THE TASK:
Copy out, word for word, the lines from the start of the data below through the line containing "Some b => b", and no others.

################

Notation "x <- r ;; k" := (bind r (fun x => k))
  (at level 61, r at next level, right associativity).
Notation "' p <- r ;; k" := (bind r (fun p => k))
  (at level 61, p pattern, r at next level, right associativity).

(** ** 32-bit unsigned arithmetic *)

Definition wrap32 (z : Z) : Z := z mod 2 ^ 32.
Definition add32 (a b : Z) : Z := wrap32 (a + b).
Definition sub32 (a b : Z) : Z := wrap32 (a - b).
Definition mul32 (a b : Z) : Z := wrap32 (a * b).
(** [x << 1] on a [uint32_t]. *)
Definition shl1 (a : Z) : Z := wrap32 (Z.shiftl a 1).
(** [a / b]; C++ leaves [b = 0] undefined. *)
Definition div32 (a b : Z) : result Z :=
  if b =? 0 then Fault DivisionByZero else Ok (a / b).

(** ** Constants (lines 13-17) *)

Definition MAX_FREQ : Z := 16383.
Definition TOP : Z := 65535.
Definition FIRST_QTR : Z := (TOP + 1) / 4.
Definition HALF : Z := 2 * FIRST_QTR.
Definition THIRD_QTR : Z := 3 * FIRST_QTR.

(** ** Characters and bytes *)

Definition byte_val (b : byte) : Z := Z.of_N (Byte.to_N b).

Definition byte_of_Z (z : Z) : byte :=
  match Byte.of_N (Z.to_N (z mod 256)) with
  | Some b => b
  | None => x00
  end.

(** A [uint32_t] written with [out.write(reinterpret_cast<const char*>(&x), 4)]
    on a little-endian machine, and read back with [in.read]. *)
Definition le32 (x : Z) : list byte :=
  [byte_of_Z x; byte_of_Z (x / 2 ^ 8); byte_of_Z (x / 2 ^ 16); byte_of_Z (x / 2 ^ 24)].

Definition read_u32 (input : list byte) : result (Z * list byte) :=
  match input with
  | b0 :: b1 :: b2 :: b3 :: rest =>
      Ok (byte_val b0 + 2 ^ 8 * byte_val b1 + 2 ^ 16 * byte_val b2
          + 2 ^ 24 * byte_val b3, rest)
  | _ => Fault IndeterminateRead
  end.

(** [in.get(c)] into an uninitialised [char]. *)
Definition read_char (input : list byte) : result (byte * list byte) :=
  match input with
  | c :: rest => Ok (c, rest)
  | [] => Fault IndeterminateRead
  end.

Record SymbolRange : Type := mkRange {
  sr_low : Z;
  sr_high : Z;
  sr_count : Z
}.

Section Coder.

(** Whether plain [char] is a signed type (it is on x86 with GCC, Clang and
    MSVC, it is not on ARM Linux). *)
Variable char_signed : bool.

(** The integer value of a [char] holding the byte [b]. *)
Definition char_val (b : byte) : Z :=
  if char_signed && (128 <=? byte_val b) then byte_val b - 256 else byte_val b.

Definition char_ltb (a b : byte) : bool := char_val a <? char_val b.

(** *** [std::map<char, V>] *)

Section CharMap.
Context {V : Type}.

Definition cmap : Type := list (byte * V).

Fixpoint map_find (c : byte) (m : cmap) : option V :=
  match m with
  | [] => None
  | (k, v) :: m' => if Byte.eqb c k then Some v else map_find c m'
  end.

(** [m[c] = v]: replaces the value of an existing key, otherwise inserts the
    key at its place in the order. *)
Fixpoint map_set (c : byte) (v : V) (m : cmap) : cmap :=
  match m with
  | [] => [(c, v)]
  | (k, w) :: m' =>
      if Byte.eqb c k then (c, v) :: m'
      else if char_ltb c k then (c, v) :: (k, w) :: m'
      else (k, w) :: map_set c v m'
  end.

(** [m[c]] as an rvalue: a missing key is inserted with the default value. *)
Definition map_index (dflt : V) (c : byte) (m : cmap) : V * cmap :=
  match map_find c m with
  | Some v => (v, m)
  | None => (dflt, map_set c dflt m)
  end.

Definition keys (m : cmap) : list byte := map fst m.

End CharMap.

(** *** [calculateFrequencies] (lines 25-31) *)

Definition count_char (freq : @cmap Z) (current_char : byte) : @cmap Z :=
  let (n, freq1) := map_index 0 current_char freq in
  if n <? MAX_FREQ then map_set current_char (add32 n 1) freq1 else freq1.

Definition calculateFrequencies (text : list byte) : @cmap Z :=
  fold_left count_char text [].

(** *** [buildCumulativeFreq] (lines 44-52) *)

Definition sum_counts (freq : @cmap Z) : Z :=
  fold_left (fun total pair => add32 total (snd pair)) freq 0.

Fixpoint build_ranges (freq : @cmap Z) (total cumulative : Z)
    (ranges : @cmap SymbolRange) : @cmap SymbolRange :=
  match freq with
  | [] => ranges
  | (c, n) :: freq' =>
      build_ranges freq' total (add32 cumulative n)
        (map_set c (mkRange cumulative (add32 cumulative n) total) ranges)
  end.

Definition buildCumulativeFreq (freq : @cmap Z) : @cmap SymbolRange * Z :=
  let total := sum_counts freq in
  (build_ranges freq total 0 [], total).

(** *** Bit sink: [writeBitVector] (lines 54-73) *)

Definition wrap8 (z : Z) : Z := z mod 2 ^ 8.
Definition bit_val (b : bool) : Z := if b then 1 else 0.

(** The loop over [bits] with its two locals, then the flush of a partial
    last byte. *)
Fixpoint pack_bits (bits : list bool) (byte bit_count : Z) : list Byte.byte :=
  match bits with
  | [] =>
      if 0 <? bit_count
      then [byte_of_Z (wrap8 (Z.shiftl byte (8 - bit_count)))]
      else []
  | bit :: bits' =>
      let byte := wrap8 (Z.lor (Z.shiftl byte 1) (bit_val bit)) in
      let bit_count := bit_count + 1 in
      if bit_count =? 8
      then byte_of_Z byte :: pack_bits bits' 0 0
      else pack_bits bits' byte bit_count
  end.

Definition writeBitVector (bits : list bool) : list Byte.byte :=
  le32 (wrap32 (Z.of_nat (length bits))) ++ pack_bits bits 0 0.

(** *** Bit source: [readBitVector] (lines 75-87) *)

(** The inner [for] loop: [n] is [i + 1], [size] is [bits.size()]. *)
Fixpoint byte_bits (n : nat) (c : Byte.byte) (bitSize size : Z) : list bool :=
  match n with
  | O => []
  | S i =>
      if size <? bitSize
      then Z.testbit (char_val c) (Z.of_nat i) :: byte_bits i c bitSize (size + 1)
      else []
  end.

Fixpoint read_bits (input : list Byte.byte) (bitSize size : Z) : list bool :=
  match input with
  | [] => []
  | c :: rest =>
      if size <? bitSize
      then
        let bs := byte_bits 8 c bitSize size in
        bs ++ read_bits rest bitSize (size + Z.of_nat (length bs))
      else []
  end.

Definition readBitVector (input : list Byte.byte) : result (list bool) :=
  '(bitSize, rest) <- read_u32 input;;
  Ok (read_bits rest bitSize 0).

(** *** The coder state and its two shared operations *)

Record coder : Type := mkCoder {
  low : Z;
  high : Z;
  pending_bits : Z
}.

Definition init_coder : coder := mkCoder 0 TOP 0.

Definition range_of (lo hi : Z) : Z := add32 (sub32 hi lo) 1.

(** Lines 109-113 and 213, 226-228: [high] is computed first, from the old
    [low]. *)
Definition narrow (lo hi : Z) (r : SymbolRange) : result (Z * Z) :=
  let range := range_of lo hi in
  qh <- div32 (mul32 range (sr_high r)) (sr_count r);;
  ql <- div32 (mul32 range (sr_low r)) (sr_count r);;
  Ok (add32 lo ql, sub32 (add32 lo qh) 1).

(** *** Encoder (lines 103-151) *)

(** One pass through the body of [while (true)]: the new state and the bits
    pushed, or [None] at [break]. *)
Definition enc_renorm_step (s : coder) : option (coder * list bool) :=
  if high s <? HALF then
    Some (mkCoder (shl1 (low s)) (Z.lor (shl1 (high s)) 1) 0,
          false :: repeat true (Z.to_nat (pending_bits s)))
  else if HALF <=? low s then
    Some (mkCoder (shl1 (sub32 (low s) HALF))
                  (Z.lor (shl1 (sub32 (high s) HALF)) 1) 0,
          true :: repeat false (Z.to_nat (pending_bits s)))
  else if (FIRST_QTR <=? low s) && (high s <? THIRD_QTR) then
    Some (mkCoder (shl1 (sub32 (low s) FIRST_QTR))
                  (Z.lor (shl1 (sub32 (high s) FIRST_QTR)) 1)
                  (add32 (pending_bits s) 1),
          [])
  else None.

Fixpoint enc_renorm (fuel : nat) (s : coder) : result (coder * list bool) :=
  match enc_renorm_step s with
  | None => Ok (s, [])
  | Some (s1, bits1) =>
      match fuel with
      | O => OutOfFuel
      | S fuel' =>
          '(s2, bits2) <- enc_renorm fuel' s1;;
          Ok (s2, bits1 ++ bits2)
      end
  end.

Definition no_range : SymbolRange := mkRange 0 0 0.

(** The body of the loop over [text] for one character. *)
Definition encode_symbol (fuel : nat) (ranges : @cmap SymbolRange)
    (current_char : Byte.byte) (s : coder)
    : result (@cmap SymbolRange * coder * list bool) :=
  let (current_range, ranges1) := map_index no_range current_char ranges in
  '(lo, hi) <- narrow (low s) (high s) current_range;;
  '(s1, bits) <- enc_renorm fuel (mkCoder lo hi (pending_bits s));;
  Ok (ranges1, s1, bits).

Fixpoint encode_loop (fuel : nat) (ranges : @cmap SymbolRange)
    (text : list Byte.byte) (s : coder) : result (coder * list bool) :=
  match text with
  | [] => Ok (s, [])
  | current_char :: text' =>
      '(ranges1, s1, bits1) <- encode_symbol fuel ranges current_char s;;
      '(s2, bits2) <- encode_loop fuel ranges1 text' s1;;
      Ok (s2, bits1 ++ bits2)
  end.

(** Lines 143-151. *)
Definition final_bits (s : coder) : list bool :=
  let pending := add32 (pending_bits s) 1 in
  if low s <? FIRST_QTR
  then false :: repeat true (Z.to_nat pending)
  else true :: repeat false (Z.to_nat pending).

(** The whole of [output_bits]. *)
Definition encode_bits (fuel : nat) (text : list Byte.byte) : result (list bool) :=
  let (ranges, total) := buildCumulativeFreq (calculateFrequencies text) in
  '(s, bits) <- encode_loop fuel ranges text init_coder;;
  Ok (bits ++ final_bits s).

(** *** Container writer (lines 153-163) *)

Definition write_table (freq : @cmap Z) : list Byte.byte :=
  flat_map (fun pair => fst pair :: le32 (snd pair)) freq.

Definition write_container (freq : @cmap Z) (text_size : Z) (bits : list bool)
    : list Byte.byte :=
  le32 (wrap32 (Z.of_nat (length freq))) ++ write_table freq
    ++ le32 text_size ++ writeBitVector bits.

Definition compressFile (fuel : nat) (text : list Byte.byte) : result (list Byte.byte) :=
  output_bits <- encode_bits fuel text;;
  Ok (write_container (calculateFrequencies text)
        (wrap32 (Z.of_nat (length text))) output_bits).

(** *** Decoder (lines 178-254) *)

Fixpoint read_table (n : nat) (input : list Byte.byte) (freq : @cmap Z)
    : result (@cmap Z * list Byte.byte) :=
  match n with
  | O => Ok (freq, input)
  | S n' =>
      '(current_char, in1) <- read_char input;;
      '(frequency, in2) <- read_u32 in1;;
      read_table n' in2 (map_set current_char frequency freq)
  end.

(** The decoder's registers; [unread] is [bits] from [bit_index] on. *)
Record decoder : Type := mkDecoder {
  d_low : Z;
  d_high : Z;
  value : Z;
  unread : list bool
}.

(** Lines 204-208. *)
Fixpoint prime (n : nat) (v : Z) (bits : list bool) : Z * list bool :=
  match n, bits with
  | S n', b :: bits' => prime n' (Z.lor (shl1 v) (bit_val b)) bits'
  | _, _ => (v, bits)
  end.

(** Lines 248-250. *)
Definition pull_bit (v : Z) (bits : list bool) : Z * list bool :=
  match bits with
  | b :: bits' => (Z.lor v (bit_val b), bits')
  | [] => (v, [])
  end.

Definition dec_renorm_step (s : decoder) : option decoder :=
  let shifted :=
    if d_high s <? HALF then
      Some (shl1 (d_low s), Z.lor (shl1 (d_high s)) 1, shl1 (value s))
    else if HALF <=? d_low s then
      Some (shl1 (sub32 (d_low s) HALF), Z.lor (shl1 (sub32 (d_high s) HALF)) 1,
            shl1 (sub32 (value s) HALF))
    else if (FIRST_QTR <=? d_low s) && (d_high s <? THIRD_QTR) then
      Some (shl1 (sub32 (d_low s) FIRST_QTR),
            Z.lor (shl1 (sub32 (d_high s) FIRST_QTR)) 1,
            shl1 (sub32 (value s) FIRST_QTR))
    else None in
  match shifted with
  | Some (lo, hi, v) =>
      let (v', bits') := pull_bit v (unread s) in
      Some (mkDecoder lo hi v' bits')
  | None => None
  end.

Fixpoint dec_renorm (fuel : nat) (s : decoder) : result decoder :=
  match dec_renorm_step s with
  | None => Ok s
  | Some s1 =>
      match fuel with
      | O => OutOfFuel
      | S fuel' => dec_renorm fuel' s1
      end
  end.

(** Lines 216-223: the first range in map order that holds [scaled_value]. *)
Fixpoint scan (ranges : @cmap SymbolRange) (scaled_value : Z) : option Byte.byte :=
  match ranges with
  | [] => None
  | (c, r) :: ranges' =>
      if (sr_low r <=? scaled_value) && (scaled_value <? sr_high r)
      then Some c
      else scan ranges' scaled_value
  end.

(** [char symbol = 0] stays when the scan matches nothing. *)
Definition scan_symbol (ranges : @cmap SymbolRange) (scaled_value : Z) : Byte.byte :=
  match scan ranges scaled_value with
  | Some c => c
  | None => x00
  end.

Definition scaled_of (s : decoder) (total : Z) : result Z :=
  let range := range_of (d_low s) (d_high s) in
  div32 (sub32 (mul32 (add32 (sub32 (value s) (d_low s)) 1) total) 1) range.

(** One iteration of the loop over [i]: the symbol appended to [result] and
    the state after renormalisation. *)
Definition decode_symbol (fuel : nat) (ranges : @cmap SymbolRange) (total : Z)
    (s : decoder) : result (@cmap SymbolRange * Byte.byte * decoder) :=
  scaled_value <- scaled_of s total;;
  let symbol := scan_symbol ranges scaled_value in
  let (current_range, ranges1) := map_index no_range symbol ranges in
  '(lo, hi) <- narrow (d_low s) (d_high s) current_range;;
  s1 <- dec_renorm fuel (mkDecoder lo hi (value s) (unread s));;
  Ok (ranges1, symbol, s1).

(** The loop over [i], [n] iterations from the registers [s]: the bytes
    appended to [result] and the registers at exit. *)
Fixpoint decode_loop (fuel : nat) (ranges : @cmap SymbolRange) (total : Z)
    (n : nat) (s : decoder) : result (list Byte.byte * decoder) :=
  match n with
  | O => Ok ([], s)
  | S n' =>
      '(ranges1, symbol, s1) <- decode_symbol fuel ranges total s;;
      '(rest, s2) <- decode_loop fuel ranges1 total n' s1;;
      Ok (symbol :: rest, s2)
  end.

Definition init_decoder (bits : list bool) : decoder :=
  let (v, rest) := prime 16 0 bits in mkDecoder 0 TOP v rest.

################

WRITTEN SOLUTION:
Notation "x <- r ;; k" := (bind r (fun x => k))
  (at level 61, r at next level, right associativity).
Notation "' p <- r ;; k" := (bind r (fun p => k))
  (at level 61, p pattern, r at next level, right associativity).

(** ** 32-bit unsigned arithmetic *)

Definition wrap32 (z : Z) : Z := z mod 2 ^ 32.
Definition add32 (a b : Z) : Z := wrap32 (a + b).
Definition sub32 (a b : Z) : Z := wrap32 (a - b).
Definition mul32 (a b : Z) : Z := wrap32 (a * b).
(** [x << 1] on a [uint32_t]. *)
Definition shl1 (a : Z) : Z := wrap32 (Z.shiftl a 1).
(** [a / b]; C++ leaves [b = 0] undefined. *)
Definition div32 (a b : Z) : result Z :=
  if b =? 0 then Fault DivisionByZero else Ok (a / b).

(** ** Constants (lines 13-17) *)

Definition MAX_FREQ : Z := 16383.
Definition TOP : Z := 65535.
Definition FIRST_QTR : Z := (TOP + 1) / 4.
Definition HALF : Z := 2 * FIRST_QTR.
Definition THIRD_QTR : Z := 3 * FIRST_QTR.

(** ** Characters and bytes *)

Definition byte_val (b : byte) : Z := Z.of_N (Byte.to_N b).

Definition byte_of_Z (z : Z) : byte :=
  match Byte.of_N (Z.to_N (z mod 256)) with
  | Some b => b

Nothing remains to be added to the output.